Red Wings coach discusses how the team needs to continue playing with a chip on its shoulder after a 3-2 OT win over the Rangers. Ted Kulfan
New York — The defense is helping provide the offense again for the Red Wings.
In Saturday’s victory over Carolina, defensemen Danny DeKeyser and Trevor Daley both scored goals in the 3-1 victory.
For DeKeyser it was his fifth goal of the season, which already surpassed his season total of four last season.
Daley’s goal was sixth — he had five with the Pittsburgh Penguins last season.
“Anytime you get a chance to chip in on the offensive side, it’s always a bonus, especially on a night we get two points (in the standings),” Daley said.

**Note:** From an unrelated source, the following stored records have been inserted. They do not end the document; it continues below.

(* ===== verification/UnixDemo.v ===== *)
(** * UnixDemo: the socket code on a concrete kernel

    The hypotheses of the theorems on sockets hold in concrete situations of
    [ToyKernel.v]: a client that connects, reads in chunks with interruptions
    and writes; a listener that replaces a stale socket; a service that accepts
    a client and is stopped. *)

From S2P Require Import Prelude Frame CryptoApi Crypto ToySsl KeySchedule FlatBuf ToyBuf Messages.
From S2P Require Import Handshake License Session Connection Files Config KeyStore.
From S2P Require Import Transport Program Kernel ToyKernel UnixSocket UnixTransport UnixListener.
From S2P Require Import Service UnixService.

Section Demo.
#[local] Existing Instance toy_kernel.
#[local] Existing Instance toy_crypto.
#[local] Existing Instance toy_buffers.

(** The value and the state after a call that returns. *)
Definition after {A} (default : A) (m : sys A) (k : k_state) : A * k_state :=
  match m k with Done r => r | _ => (default, k) end.

(** ** A client *)

Definition demo_path : string := "/s".
Definition demo_entry : StatBuf := mkStatBuf (Z.lor S_IFSOCK 432) 1 77.

(** Somebody listens at [/s] and will answer with seven bytes on the description
    the client's socket gets; [poll] and [recv] are interrupted now and then. *)
Definition demo_view : View :=
  mkView ∅ {[4%nat := [1; 2; 3; 4; 5; 6; 7]]} ∅ {[c_str demo_path := demo_entry]} {[(1, 77)]} 18.
Definition demo_kernel (script : list Z) (closers : list bool) : k_state :=
  mkToy demo_view 100 0 3 1 script closers [] ∅.

Definition demo_k : k_state := demo_kernel [0; 0; 0; 0; 0; EINTR; 0; 0; -2; EINTR; 0; EAGAIN] [].
Definition demo_new : UnixSocketTransport * k_state := Eval vm_compute in after None (Unix.newTransport demo_path) demo_k.
Definition demo_connected : (TransportStatus * UnixSocketTransport) * k_state := Eval vm_compute in
  after (timedOut, None) (Unix.connect 20 demo_new.1 1000000000) demo_new.2.
Definition demo_read : (result TransportStatus bytes * UnixSocketTransport) * k_state := Eval vm_compute in
  after (Err timedOut, None) (Unix.readExact 30 demo_connected.1.2 5 1000000000) demo_connected.2.
Definition demo_written : (TransportStatus * UnixSocketTransport) * k_state := Eval vm_compute in
  after (timedOut, None) (Unix.writeAll 30 demo_read.1.2 [9; 8; 7] 1000000000) demo_read.2.
Definition demo_closed : UnixSocketTransport * k_state := Eval vm_compute in
  after None (Unix.close 20 demo_written.1.2) demo_written.2.
Definition demo_destroyed : () * k_state := Eval vm_compute in after () (Unix.destroy 20 demo_closed.1) demo_closed.2.

Definition demo_state : TransportState := mkTransportState demo_path 4 3 false.

Lemma demo_new_done : Unix.newTransport demo_path demo_k = Done (demo_new.1, demo_new.2).
Proof. vm_compute. reflexivity. Qed.
Lemma demo_connected_done :
  Unix.connect 20 demo_new.1 1000000000 demo_new.2
  = Done ((demo_connected.1.1, demo_connected.1.2), demo_connected.2).
Proof. vm_compute. reflexivity. Qed.
Lemma demo_connected_state : demo_connected.1 = (success, Some demo_state).
Proof. vm_compute. reflexivity. Qed.
Lemma demo_read_done :
  Unix.readExact 30 demo_connected.1.2 5 1000000000 demo_connected.2
  = Done ((demo_read.1.1, demo_read.1.2), demo_read.2).
Proof. vm_compute. reflexivity. Qed.
Lemma demo_read_value : demo_read.1 = (Ok [1; 2; 3; 4; 5], Some demo_state).
Proof. vm_compute. reflexivity. Qed.
Lemma demo_written_done :
  Unix.writeAll 30 demo_read.1.2 [9; 8; 7] 1000000000 demo_read.2
  = Done ((demo_written.1.1, demo_written.1.2), demo_written.2).
Proof. vm_compute. reflexivity. Qed.
Lemma demo_closed_done :
  Unix.close 20 demo_written.1.2 demo_written.2 = Done (demo_closed.1, demo_closed.2).
Proof. vm_compute. reflexivity. Qed.
Lemma demo_destroyed_done :
  Unix.destroy 20 demo_closed.1 demo_closed.2 = Done ((), demo_destroyed.2).
Proof. vm_compute. reflexivity. Qed.

Lemma demo_used : rtc used (demo_new.1, demo_new.2) (demo_closed.1, demo_closed.2).
Proof.
  eapply rtc_l; [exact (used_connect _ _ _ _ _ _ _ demo_connected_done)|].
  eapply rtc_l; [exact (used_read _ 5 _ _ _ _ _ _ ltac:(lia) demo_read_done)|].
  eapply rtc_l; [exact (used_write _ _ _ _ _ _ _ _ demo_written_done)|].
  apply rtc_once. exact (used_close _ _ _ _ _ demo_closed_done).
Qed.

Lemma transport_balances_descriptors_witness :
  holds_transport demo_closed.1 demo_closed.2 ∧ files demo_destroyed.2 = files demo_k.
Proof.
  exact (transport_balances_descriptors _ _ _ _ _ _ _ _ demo_new_done demo_used demo_destroyed_done).
Defined.

Lemma readExact_refines_stream_witness :
  stream_read 5 (input_of demo_connected.1.2 demo_connected.2) demo_read.1.1
    (input_of demo_read.1.2 demo_read.2).
Proof. exact (proj1 (readExact_refines_stream _ _ 5 _ _ _ _ _ ltac:(lia) demo_read_done)). Defined.

Lemma demo_open : files demo_read.2 !! us_fd demo_state = Some 4%nat.
Proof. vm_compute. reflexivity. Qed.
Lemma demo_write_done :
  Unix.writeAll 30 (Some demo_state) [9; 8; 7] 1000000000 demo_read.2
  = Done ((demo_written.1.1, demo_written.1.2), demo_written.2).
Proof. vm_compute. reflexivity. Qed.

Lemma writeAll_refines_stream_witness :
  stream_write [9; 8; 7] (sent (k_view demo_read.2) 4) demo_written.1.1
    (sent (k_view demo_written.2) 4).
Proof. exact (writeAll_refines_stream _ _ _ _ _ _ _ _ _ demo_open demo_write_done). Defined.

Lemma demo_holds : holds_transport (Some demo_state) demo_read.2.
Proof.
  assert (files demo_read.2 !! 3 = Some 3%nat) as H3 by (vm_compute; reflexivity).
  split; cbn [demo_state us_fd us_cancel_fd us_canceled].
  - right. exists 4%nat. exact demo_open.
  - right. exists 3%nat. exact H3.
  - done.
  - done.
Qed.

Lemma operations_return_witness :
  (∃ r t' k', Unix.readExact 30 (Some demo_state) 5 1000000000 demo_read.2 = Done ((r, t'), k'))
  ∧ (∃ st t' k', Unix.writeAll 30 (Some demo_state) [9; 8; 7] 1000000000 demo_read.2 = Done ((st, t'), k')).
Proof.
  assert (k_patience demo_read.2 + Z.to_nat 5 < 30)%nat as Hr by (apply Nat.ltb_lt; vm_compute; reflexivity).
  assert (k_patience demo_read.2 + length [9; 8; 7] < 30)%nat as Hw by (apply Nat.ltb_lt; vm_compute; reflexivity).
  pose proof (operations_return 30 (Some demo_state) 5 [9; 8; 7] 1000000000 demo_read.2
    ltac:(lia) ltac:(by vm_compute) Hr Hw) as (H1 & H2 & _).
  by split.
Defined.

Definition demo_reread : (result TransportStatus bytes * UnixSocketTransport) * k_state := Eval vm_compute in
  after (Err timedOut, None) (Unix.readExact 30 demo_closed.1 5 1000000000) demo_closed.2.
Lemma demo_reread_done :
  Unix.readExact 30 demo_closed.1 5 1000000000 demo_closed.2
  = Done ((demo_reread.1.1, demo_reread.1.2), demo_reread.2).
Proof. vm_compute. reflexivity. Qed.

Lemma demo_written_holds : holds_transport demo_written.1.2 demo_written.2.
Proof.
  assert (demo_written.1.2 = Some demo_state) as -> by (vm_compute; reflexivity).
  split; cbn [demo_state us_fd us_cancel_fd us_canceled]; [right|right|done|done].
  - exists 4%nat. vm_compute. reflexivity.
  - exists 3%nat. vm_compute. reflexivity.
Qed.

Lemma close_is_final_witness : demo_reread.1.1 = Err canceledStatus.
Proof.
  exact (proj1 (close_is_final _ _ _ _ _ _ _ demo_written_holds demo_closed_done (rtc_refl _ _))
    _ 5 _ _ _ _ ltac:(lia) demo_reread_done).
Defined.

(** ** A listener *)

(** A socket file that nobody listens on is in the way. *)
Definition stale_kernel : k_state :=
  mkToy (mkView ∅ {[90%nat := demo_input]} ∅ {[c_str demo_path := demo_entry]} ∅ 18)
    100 0 3 4095 [] [] [90%nat] ∅.
Definition demo_listener : ListenerState := mkListenerState demo_path 432 64 (-1) 3 0 0 false false.
Definition demo_made : option ListenerState * k_state := Eval vm_compute in
  after None (Listener.newListener demo_path 432 64) stale_kernel.
Definition demo_listening : (TransportStatus * option ListenerState) * k_state := Eval vm_compute in
  after (timedOut, None) (Listener.listen 5 (Some demo_listener)) demo_made.2.
Definition demo_bound : ListenerState := mkListenerState demo_path 432 64 5 3 1 6 true false.

Lemma demo_made_value : demo_made.1 = Some demo_listener.
Proof. vm_compute. reflexivity. Qed.
Lemma demo_listening_done :
  Listener.listen 5 (Some demo_listener) demo_made.2 = Done ((success, Some demo_bound), demo_listening.2).
Proof. vm_compute. reflexivity. Qed.

Lemma demo_listener_ok : listener_ok demo_listener demo_made.2.
Proof.
  split; [|done]. split; cbn [as_holder demo_listener us_fd us_cancel_fd us_canceled ul_fd ul_cancel_fd ul_canceled];
    [by left| |done|done]. right. exists 3%nat. vm_compute. reflexivity.
Qed.


Definition demo_unlistened : option ListenerState * k_state := Eval vm_compute in
  after None (Listener.close 5 (Some demo_bound)) demo_listening.2.

Lemma demo_unlistened_done :
  Listener.close 5 (Some demo_bound) demo_listening.2 = Done (demo_unlistened.1, demo_unlistened.2).
Proof. vm_compute. reflexivity. Qed.

Lemma close_removes_own_entry_witness :
  paths demo_unlistened.2 !! c_str demo_path = None
  ∧ files demo_unlistened.2 = delete 5 (files demo_listening.2).
Proof.
  split; [vm_compute; reflexivity|].
  exact (proj2 (proj2 (proj2 (close_removes_own_entry _ _ _ _ _ demo_unlistened_done)))).
Defined.

Definition demo_accepted : (result TransportStatus UnixSocketTransport * option ListenerState) * k_state := Eval vm_compute in
  after (Err timedOut, None) (Listener.accept 5 (Some demo_bound) 1000000000) demo_listening.2.

Lemma demo_accepted_done :
  Listener.accept 5 (Some demo_bound) 1000000000 demo_listening.2
  = Done ((demo_accepted.1.1, demo_accepted.1.2), demo_accepted.2).
Proof. vm_compute. reflexivity. Qed.

Lemma demo_bound_holds : holds (as_holder demo_bound) demo_listening.2.
Proof.
  split; cbn [as_holder demo_bound us_fd us_cancel_fd us_canceled ul_fd ul_cancel_fd ul_canceled];
    [right; exists 5%nat|right; exists 3%nat|done|done]; vm_compute; reflexivity.
Qed.

Lemma accept_hands_over_witness :
  demo_accepted.1.1 = Ok (Some (mkTransportState "" 8 9 false))
  ∧ ∃ s', demo_accepted.1.2 = Some s' ∧ holds (as_holder s') demo_accepted.2
     ∧ accepted demo_bound 1000000000 demo_listening.2 demo_accepted.1.1 s' demo_accepted.2.
Proof.
  split; [vm_compute; reflexivity|].
  exact (accept_hands_over _ _ _ _ _ _ _ demo_bound_holds demo_accepted_done).
Defined.

(** ** The service *)

(** A frame of three bytes and the beginning of the next one, on the socket of a
    client that was accepted. *)
Definition framed_kernel : k_state :=
  mkToy (mkView {[8 := 90%nat; 9 := 9%nat]} {[90%nat := encodeHeader sample_header ++ [10; 20; 255] ++ [89]]}
           ∅ ∅ ∅ 18) 100 0 10 1 [0; EINTR; 0; -2] [] [] ∅.
Definition framed_client : UnixSocketTransport := Some (mkTransportState "" 8 9 false).
Definition framed_read : result ServiceError bytes * @tr_state unix_transport := Eval vm_compute in
  Service.readFrame (T := unix_transport) (framed_client, framed_kernel) 1000000000.

Lemma framed_read_done :
  Service.readFrame (T := unix_transport) (framed_client, framed_kernel) 1000000000
  = (Ok (encodeHeader sample_header ++ [10; 20; 255]), (framed_read.2.1, framed_read.2.2)).
Proof. vm_compute. reflexivity. Qed.

Lemma readFrame_takes_one_frame_witness : input_of framed_read.2.1 framed_read.2.2 = [89].
Proof.
  assert (admissible kDefaultMaxPayloadSize sample_header) as Ha.
  { unfold admissible, in_width, sample_header, kFrameVersion, kEncryptedFlag, kDefaultMaxPayloadSize.
    cbn -[Z.pow]. split_and!; try lia. }
  assert (input_of framed_client framed_kernel = encodeHeader sample_header ++ [10; 20; 255] ++ [89]) as Hi
    by (vm_compute; reflexivity).
  exact (proj1 (proj2 (readFrame_takes_one_frame sample_header [10; 20; 255] [89] _ _ _ _ _ _ Ha eq_refl Hi
    framed_read_done))).
Defined.

Definition demo_wall (st : @tr_state unix_transport) : Z := 1500.
Definition demo_run : OnSocket.outcome_of_run * k_state := Eval vm_compute in
  after (ServiceError.Config, None, ∅, run_rng 0, [])
    (OnSocket.run demo_wall demo_service [false; true] (Some demo_listener) (run_rng 22)) demo_made.2.

Lemma demo_run_done :
  OnSocket.run demo_wall demo_service [false; true] (Some demo_listener) (run_rng 22) demo_made.2
  = Done ((demo_run.1.1.1.1.1, demo_run.1.1.1.1.2, demo_run.1.1.1.2, demo_run.1.1.2, demo_run.1.2), demo_run.2).
Proof. vm_compute. reflexivity. Qed.

Lemma run_keeps_order_witness :
  demo_run.1.2 = [demo_peer] ∧ demo_run.1.1.1.1.1 = ServiceError.None
  ∧ ran demo_service demo_listener demo_made.2 (sv_sessions demo_service) demo_run.1.1.1.1.1
      demo_run.1.1.1.1.2 demo_run.1.1.1.2 demo_run.1.2 demo_run.2.
Proof.
  split; [vm_compute; reflexivity|]. split; [vm_compute; reflexivity|].
  exact (run_keeps_order _ _ _ _ _ _ _ _ _ _ _ _ demo_listener_ok ltac:(done) demo_run_done).
Defined.

Lemma toy_clock (t : k_state) : k_clock t + 250 * 1000000 ≠ noDeadline.
Proof. unfold noDeadline, k_clock. cbn. lia. Qed.

End Demo.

After the All-Star break, coach Jeff Blashill and his staff made it a point to get the defensemen more involved in the offensive attack.

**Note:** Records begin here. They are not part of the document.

(** Empty for a frame that is not a plaintext frame. *)
Definition unwrapPlaintext (frame : bytes) : bytes :=
  match decodeFrame frame kDefaultMaxPayloadSize with
  | Err _ => []
  | Ok decoded =>
      if negb (fh_flags (fd_header decoded) =? 0) || negb (fh_sequence (fd_header decoded) =? 0)
      then []
      else fd_payload decoded
  end.

Section Io.
Context {T : ITransport}.

Definition writeFrame (st : tr_state) (frame : bytes) (timeout : Z)
  : result SdkFailure () * tr_state :=
  let '(status, st) := tr_writeAll frame (deadlineAfter st timeout) st in
  (if status_ok status then Ok ()
   else Err (mkSdkFailure ClientError.Transport "failed to write service frame"), st).

Definition readFrame (st : tr_state) (timeout : Z) : result SdkFailure bytes * tr_state :=
  match tr_readExact kFrameHeaderSize (deadlineAfter st timeout) st with
  | (Err _, st) => (Err (mkSdkFailure ClientError.Transport "failed to read service frame"), st)
  | (Ok header_bytes, st) =>
      match decodeHeader header_bytes kDefaultMaxPayloadSize with
      | Err _ => (Err (mkSdkFailure ClientError.Protocol "service sent an invalid frame"), st)
      | Ok header =>
          match tr_readExact (fh_payload_size (fd_header header)) (deadlineAfter st timeout) st with
          | (Err _, st) =>
              (Err (mkSdkFailure ClientError.Transport "failed to read service payload"), st)
          | (Ok payload, st) => (Ok (header_bytes ++ payload), st)
          end
      end
  end.
End Io.
End Sdk.

Section Impl.
Context {C : CryptoApi} {P : ProtocolBuffers} {T : ITransport}.

(** [fail(status)] *)
Definition sdk_fail (i : ClientImpl) (st : tr_state) : ClientImpl * tr_state :=
  let st := if ci_transport i then tr_close st else st in
  (with_snapshot (with_connection i false None)
     (mkSdkSnapshot ClientState.Error [] (sn_expire_time (ci_snapshot i))), st).

Definition validConfig (config : ClientConfig) : bool :=
  negb (str_empty (cc_product_id config) || str_empty (cc_endpoint config)
        || bool_decide (cc_trusted_service_keys config = ∅)
        || (cc_connect_timeout config <=? 0) || (cc_io_timeout config <=? 0)).

(** [request_id] and [sdk_version] that [initialize] passes to the handshake. *)
Definition kSdkVersion : string := "yoauthorize-cpp/0.1".

(** What [initialize] sends and receives after the connect: the handshake and
    the authorization.  A failure carries the status passed to [fail]. *)
Definition exchangeHello (config : ClientConfig) (h : ClientHandshake) (st : tr_state) (g : cr_rng)
  : exec (result SdkFailure ClientHandshake * ClientHandshake * tr_state * cr_rng) :=
  let io := cc_io_timeout config in
  let '(hello, h, g) := start h g in
  match hello with
  | Err _ => Done (Err (mkSdkFailure ClientError.Protocol "failed to start service handshake"),
                   h, st, g)
  | Ok hello =>
  match Sdk.writeFrame st (Sdk.wrapPlaintext hello) io with
  | (Err _, st) =>
      Done (Err (mkSdkFailure ClientError.Protocol "failed to start service handshake"), h, st, g)
  | (Ok _, st) =>
  match Sdk.readFrame st io with
  | (Err e, st) => Done (Err e, h, st, g)
  | (Ok server_frame, st) =>
  let server_hello := Sdk.unwrapPlaintext server_frame in
  if zlen server_hello =? 0
  then Done (Err (mkSdkFailure ClientError.Protocol "service hello frame is invalid"), h, st, g)
  else
  finished ← handleServerHello h server_hello;
  let '(finished, h) := finished in
  match finished with
  | Err _ => Done (Err (mkSdkFailure ClientError.ServiceIdentityInvalid
                          "service identity authentication failed"), h, st, g)
  | Ok finished =>
      match Sdk.writeFrame st finished io with
      | (Err _, st) =>
          Done (Err (mkSdkFailure ClientError.Transport "failed to finish service handshake"),
                h, st, g)
      | (Ok _, st) => Done (Ok h, h, st, g)
      end
  end
  end
  end
  end.

(** The response that [initialize] accepts as an authorization. *)
Definition grantsAuthorization (h : ClientHandshake) (response : AuthResultMessage)
  : option bytes :=
  if negb (bool_decide (ar_error response = AuthorizationError.None))
     || negb (ar_request_id response =? 2)
     || negb (ar_protocol_version response =? hc_selected_version h)
  then None
  else
  match ar_session_id response with
  | None => None
  | Some session_id =>
      if (ar_heartbeat_interval_ms response =? 0) || (ar_heartbeat_timeout_ms response =? 0)
         || (ar_heartbeat_timeout_ms response <=? ar_heartbeat_interval_ms response)
      then None else Some session_id
  end.

Definition exchangeAuthorize (config : ClientConfig) (pid : Z) (h : ClientHandshake) (st : tr_state)
  : exec (result SdkFailure (AuthResultMessage * bytes) * ClientHandshake * tr_state) :=
  let io := cc_io_timeout config in
  match encodeAuthorize {| az_request_id := 2; az_protocol_version := hc_selected_version h;
                           az_product_id := cc_product_id config; az_process_id := wrap 64 pid;
                           az_process_start_time := 0 |} with
  | Err _ => Done (Err (mkSdkFailure ClientError.Protocol "failed to encode authorization"), h, st)
  | Ok authorize =>
  let '(sealed, h) := client_seal h authorize in
  match sealed with
  | Err _ => Done (Err (mkSdkFailure ClientError.Transport "failed to send authorization"), h, st)
  | Ok sealed =>
  match Sdk.writeFrame st sealed io with
  | (Err _, st) =>
      Done (Err (mkSdkFailure ClientError.Transport "failed to send authorization"), h, st)
  | (Ok _, st) =>
  match Sdk.readFrame st io with
  | (Err e, st) => Done (Err e, h, st)
  | (Ok response_frame, st) =>
  let '(opened, h) := client_open h response_frame in
  match opened with
  | Err _ => Done (Err (mkSdkFailure ClientError.Protocol "authorization response is invalid"),
                   h, st)
  | Ok opened =>
  response ← decodeAuthResult opened;
  let denied := mkSdkFailure ClientError.AuthorizationDenied "service denied authorization" in
  match response with
  | Err _ => Done (Err denied, h, st)
  | Ok response =>
      match grantsAuthorization h response with
      | None => Done (Err denied, h, st)
      | Some session_id => Done (Ok (response, session_id), h, st)
      end
  end
  end
  end
  end
  end
  end.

For much of the schedule, at that juncture, Red Wings’ defensemen had struggled to put up any sort of offensive numbers.
“Coming out of the All-Star break it was just a real point of emphasis, not to say we didn’t talk about it early, but we looked at our scoring and from a defensive standpoint our points were one of the lowest totals in the league,” Blashill said. “We were looking for ways to produce more offense and that screams (defensemen).”
Blashill wanted to see his defensemen thinking offense, and that has taken place.
“They’ve really grabbed onto it,” Blashill said. “We’ve done a way better job on the rush of getting them involved and as a result, we’re able to score some goals.”
There was much discussion about Red Wings’ legend Ted Lindsay Saturday given captain Henrik Zetterberg tied Lindsay for fifth on the Wings’ all-time list with 335 goals.
Lindsay, 92, remains active as ever, and regularly comes into the Red Wings’ locker room, mingling with players.
Dylan Larkin, 21, offered to reporters his first experience, as a Red Wing, meeting Lindsay in the locker room at Joe Louis Arena during Larkin’s rookie season.
“About once a month he comes in the locker room and walks around, wears a shirt and tie, and shakes everyone’s hands,” Larkin said. “He looks you right in the eye and asks you how your day is going.
“The first time I met him, I was pretty nervous. We were talking about the equipment he played with back in the day. We talked about Red Berenson (Larkin’s coach at Michigan).
“It’s special to have him around, special that he still comes around. It’s awesome to have him here.”
Zetterberg’s accomplishment Saturday was something he never dreamed would have been possible at the start of his NHL career.
“For me to think that I would last this long, and had a chance to play with all these great players, I would never think that,” Zetterberg said. “It’s a pretty cool list and an honor to be up there.”
Said Blashill: “Winners can be the guys that can carry teams to win, guys that play complete games. He’s got to be one of the best of his generation.”